[Stored data]
···

(* ===== verification/ZendNumeric.v ===== *)
(** Numeric strings and the comparison of values, from Zend/zend_operators.h and
    Zend/zend_operators.c: [is_numeric_string_ex] with its jumps,
    [zendi_smart_strcmp], the conversions to a number and to a boolean and
    [compare_function].

    A string is the list of its bytes with the terminating NUL; a pointer is a
    position in it, and a read past the end is undefined.  [double] is a
    parameter, and so is the value [zend_strtod] computes; how far it reads is
    modelled.  Objects, references and the case that [result] is one of the
    operands are not modelled. *)

From S2P Require Import Prelude ZendArith ZendStrings.

(** What the code does with doubles beyond arithmetic: [d], [d == e], [d < e],
    [d <= e], [d > 0], [zend_finite] and the value of a numeric string. *)
Class DoubleCmp `{Double} := {
  d_nonzero : double → bool;
  d_eq : double → double → bool;
  d_lt : double → double → bool;
  d_le : double → double → bool;
  d_pos : double → bool;
  zend_finite : double → bool;
  strtod_value : list Z → double;
}.

Definition MAX_LENGTH_OF_LONG : nat := 20.
(** "9223372036854775808" *)
Definition long_min_digits : list Z := [57; 50; 50; 51; 51; 55; 50; 48; 51; 54; 56; 53; 52; 55; 55; 53; 56; 48; 56; 0].
Definition ZEND_IS_DIGIT (c : Z) : bool := (48 <=? c) && (c <=? 57).
Definition ZEND_IS_XDIGIT (c : Z) : bool := ((65 <=? c) && (c <=? 70)) || ((97 <=? c) && (c <=? 102)).
(** The white space skipped, which is [isspace] in the C locale, too. *)
Definition is_white (c : Z) : bool := (c =? 32) || ((9 <=? c) && (c <=? 13)).
Definition is_sign (c : Z) : bool := (c =? 45) || (c =? 43).
Definition is_e (c : Z) : bool := (c =? 101) || (c =? 69).
Definition is_x (c : Z) : bool := (c =? 120) || (c =? 88).

(** ** The C library *)

Fixpoint strcmp (a b : list Z) : Z :=
  let y := hd 0 b in
  match a with
  | [] => - y
  | x :: a => if x =? y then (if x =? 0 then 0 else strcmp a (tl b)) else x - y
  end.

Definition digit_value (c : Z) : Z := if ZEND_IS_DIGIT c then c - 48 else if c <=? 70 then c - 55 else c - 87.
Definition base_digit (base c : Z) : bool := ZEND_IS_DIGIT c || ((base =? 16) && ZEND_IS_XDIGIT c).
Fixpoint digits_value (base acc : Z) (s : list Z) : Z :=
  match s with
  | c :: s => if base_digit base c then digits_value base (acc * base + digit_value c) s else acc
  | [] => acc
  end.
Fixpoint drop_while (p : Z → bool) (s : list Z) : list Z :=
  match s with c :: s' => if p c then drop_while p s' else s | [] => [] end.
(** [strtol] in bases 10 and 16: out of range it saturates. *)
Definition strtol (s : list Z) (base : Z) : Z :=
  let s := drop_while is_white s in
  let neg := match s with c :: _ => c =? 45 | [] => false end in
  let s := match s with c :: s' => if is_sign c then s' else s | [] => [] end in
  let s := match s with
           | z :: x :: h :: s' => if (base =? 16) && (z =? 48) && is_x x && base_digit 16 h then h :: s' else s
           | _ => s
           end in
  let n := digits_value base 0 s in
  Z.max LONG_MIN (Z.min LONG_MAX (if neg then - n else n)).

Section numeric.
Context (s : list Z).

(** [*ptr] *)
Definition ch (i : nat) : outcome Z := rd (s !! i).

(** [while (p( *i)) i++;] *)
Fixpoint scan (fuel : nat) (p : Z → bool) (i : nat) : outcome nat :=
  match fuel with
  | O => UB
  | S fuel => let* c := ch i in if p c then scan fuel p (S i) else OK i
  end.
Definition skip_while (p : Z → bool) (i : nat) : outcome nat := scan (S (length s)) p i.

(** ** [zend_strtod]: the characters it reads

    The loop over the digits behind the point: the position, [nd] and [nz]. *)
Fixpoint have_dig (fuel : nat) (i nd nz : nat) : outcome (nat * nat * nat) :=
  match fuel with
  | O => UB
  | S fuel =>
      let* c := ch i in
      if ZEND_IS_DIGIT c then (if c =? 48 then have_dig fuel (S i) nd (S nz) else have_dig fuel (S i) (nd + S nz) 0)
      else OK (i, nd, nz)
  end.

(** The exponent, from the [e] at [i]; where it ends, or [i] when there is none. *)
Definition strtod_exponent (i : nat) : outcome nat :=
  let* c := ch (S i) in
  let j := if is_sign c then S (S i) else S i in
  let* c := ch j in
  if ZEND_IS_DIGIT c then
    let* j := skip_while (λ c, c =? 48) j in
    let* c := ch j in
    if (49 <=? c) && (c <=? 57) then skip_while ZEND_IS_DIGIT j else OK j
  else OK i.

(** [dig_done:]; [start] is where the string began. *)
Definition dig_done (start i nd nz : nat) (nz0 : bool) : outcome nat :=
  let none := (nd =? 0)%nat && (nz =? 0)%nat && negb nz0 in
  let* c := ch i in
  if is_e c then (if none then OK start else strtod_exponent i)
  else OK (if none then start else i).

Definition zend_strtod_end (start : nat) : outcome nat :=
  let* i := skip_while is_white start in
  let* c := ch i in
  let i := if is_sign c then S i else i in
  let* c := ch i in
  if c =? 0 then OK start else
  let nz0 := c =? 48 in
  let* i := if nz0 then skip_while (λ c, c =? 48) i else OK i in
  let* c := ch i in
  if nz0 && (c =? 0) then OK i else
  let* j := skip_while ZEND_IS_DIGIT i in
  let nd := (j - i)%nat in
  let* c := ch j in
  if c =? 46 then
    if (nd =? 0)%nat then
      let* k := skip_while (λ c, c =? 48) (S j) in
      let nz := (k - S j)%nat in
      let* c := ch k in
      if (49 <=? c) && (c <=? 57) then
        let* (i, nd, nz) := have_dig (S (length s)) k nd 0 in dig_done start i nd nz nz0
      else dig_done start k nd nz nz0
    else
      let* (i, nd, nz) := have_dig (S (length s)) (S j) nd 0 in dig_done start i nd nz nz0
  else dig_done start j nd 0 nz0.

Section with_double.
Context `{DoubleCmp}.

Definition zend_strtod (start : nat) : outcome (double * nat) :=
  let* e := zend_strtod_end start in OK (strtod_value (drop start s), e).

(** The loop of [zend_hex_strtod] behind the prefix. *)
Fixpoint hex_loop (fuel : nat) (i : nat) (any : bool) (value : double) : outcome (double * nat * bool) :=
  match fuel with
  | O => UB
  | S fuel =>
      let* c := ch i in
      if base_digit 16 c then hex_loop fuel (S i) true (d_add (d_mul value (d_of_long 16)) (d_of_long (digit_value c)))
      else OK (value, i, any)
  end.
(** On a string that begins with 0x. *)
Definition zend_hex_strtod (start : nat) : outcome (double * nat) :=
  let* (d, i, any) := hex_loop (S (length s)) (S (S start)) false (d_of_long 0) in
  OK (d, if any : bool then i else start).

(** ** [is_numeric_string_ex] *)

(** Its result: 0, or the type with the value it stores through [lval] or
    [dval]. *)
Inductive numeric := NotNumeric | NumLong (lval : Z) | NumDouble (dval : option double).

(** The places of the code that it jumps to. *)
Inductive label := loop_test | check_digits | loop_end | process_double.

Section run.
(** [dval != NULL]; [allow_errors]; the start behind the white space; [base]. *)
Context (has_dval : bool) (allow_errors : Z) (str : nat) (base : Z).

(** [*str == '-' ? -1 : 1] *)
Definition oflow_sign : outcome Z := let* c := ch str in OK (if c =? 45 then -1 else 1).

(** From a label to the end of the scan: [ptr], [digits], whether [type] is
    IS_DOUBLE, [local_dval] and [*oflow_info]. *)
Fixpoint go (fuel : nat) (l : label) (ptr digits : nat) (dbl : bool) (dp_or_e oflow : Z)
    : outcome (nat * nat * bool * option double * Z) :=
  match fuel with
  | O => UB
  | S fuel =>
      match l with
      | loop_test =>
          if (MAX_LENGTH_OF_LONG <=? digits)%nat && (has_dval || (allow_errors =? 1)) then go fuel loop_end ptr digits dbl dp_or_e oflow
          else go fuel check_digits ptr digits dbl dp_or_e oflow
      | check_digits =>
          let* c := ch ptr in
          if base_digit base c then go fuel loop_test (S ptr) (S digits) dbl dp_or_e oflow
          else if base =? 10 then
            if (c =? 46) && (dp_or_e <? 1) then go fuel process_double ptr digits dbl dp_or_e oflow
            else if is_e c && (dp_or_e <? 2) then
              let* e := ch (S ptr) in
              let '(ptr, e) := if is_sign e then (S ptr, S (S ptr)) else (ptr, S ptr) in
              let* d := ch e in
              if ZEND_IS_DIGIT d then go fuel process_double ptr digits dbl dp_or_e oflow
              else go fuel loop_end ptr digits dbl dp_or_e oflow
            else go fuel loop_end ptr digits dbl dp_or_e oflow
          else go fuel loop_end ptr digits dbl dp_or_e oflow
      | loop_end =>
          if base =? 10 then
            if (MAX_LENGTH_OF_LONG <=? digits)%nat then
              let* o := oflow_sign in go fuel process_double ptr digits dbl (-1) o
            else OK (ptr, digits, dbl, None, oflow)
          else
            let* small := if (digits <? 16)%nat then OK true
                          else if (digits =? 16)%nat then let* c := ch (ptr - digits) in OK (c <=? 55) else OK false in
            if small : bool then OK (ptr, digits, dbl, None, oflow)
            else if has_dval then let* (d, e) := zend_hex_strtod str in OK (e, digits, true, Some d, 1)
            else OK (ptr, digits, true, None, 1)
      | process_double =>
          if has_dval then let* (d, e) := zend_strtod str in OK (e, digits, true, Some d, oflow)
          else if negb (allow_errors =? 1) && negb (dp_or_e =? -1) then
            let* c := ch ptr in go fuel check_digits (S ptr) digits true (if c =? 46 then 1 else 2) oflow
          else OK (ptr, digits, true, None, oflow)
      end
  end.
End run.

(** Behind the scan: the return value, [*oflow_info], and whether a notice is
    raised; [str] is the start behind the white space. *)
Definition numeric_result (length_ str : nat) (base : Z) (has_dval : bool) (allow_errors : Z) (r : nat * nat * bool * option double * Z)
    : outcome (numeric * Z * bool) :=
  let '(ptr, digits, dbl, local_dval, oflow) := r in
  let full := (ptr =? length_)%nat in
  if negb full && (allow_errors =? 0) then OK (NotNumeric, oflow, false) else
  let notice := negb full && (allow_errors =? -1) in
  if dbl : bool then OK (NumDouble local_dval, oflow, notice)
  else
    let cmp := strcmp (drop (ptr - digits) s) long_min_digits in
    let* c0 := ch str in
    if (digits =? MAX_LENGTH_OF_LONG - 1)%nat && negb ((cmp <? 0) || ((cmp =? 0) && (c0 =? 45))) then
      let* o := oflow_sign str in
      if has_dval then let* (d, _) := zend_strtod str in OK (NumDouble (Some d), o, notice) else OK (NumDouble None, o, notice)
    else OK (NumLong (strtol (drop str s) base), oflow, notice).

Definition is_numeric_string_ex (length_ : nat) (has_dval : bool) (allow_errors : Z) : outcome (numeric * Z * bool) :=
  if (length_ =? 0)%nat then OK (NotNumeric, 0, false) else
  let* str := skip_while is_white 0 in
  let* c0 := ch str in
  let ptr := if is_sign c0 then S str else str in
  let* c := ch ptr in
  let fuel := (2 * length s + 16)%nat in
  if ZEND_IS_DIGIT c then
    let* x := ch (S str) in
    let hex := (2 <? length_ - str)%nat && (c0 =? 48) && is_x x in
    let base := if hex then 16 else 10 in
    let* ptr := skip_while (λ c, c =? 48) (if hex then S (S ptr) else ptr) in
    let* r := go has_dval allow_errors str base fuel loop_test ptr 0 false 0 0 in
    numeric_result length_ str base has_dval allow_errors r
  else if c =? 46 then
    let* d := ch (S ptr) in
    if ZEND_IS_DIGIT d then
      let* r := go has_dval allow_errors str 10 fuel process_double ptr 0 false 0 0 in
      numeric_result length_ str 10 has_dval allow_errors r
    else OK (NotNumeric, 0, false)
  else OK (NotNumeric, 0, false).
End with_double.
End numeric.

···

**What the exercise asks**
Nothing should appear in the answer except the lines above from the line with "Definition long_min_digits : list" through the line with "(** The white", both included, written out exactly.

**Exercise result**
Definition long_min_digits : list Z := [57; 50; 50; 51; 51; 55; 50; 48; 51; 54; 56; 53; 52; 55; 55; 53; 56; 48; 56; 0].
Definition ZEND_IS_DIGIT (c : Z) : bool := (48 <=? c) && (c <=? 57).
Definition ZEND_IS_XDIGIT (c : Z) : bool := ((65 <=? c) && (c <=? 70)) || ((97 <=? c) && (c <=? 102)).
(** The white space skipped, which is [isspace] in the C locale, too. *)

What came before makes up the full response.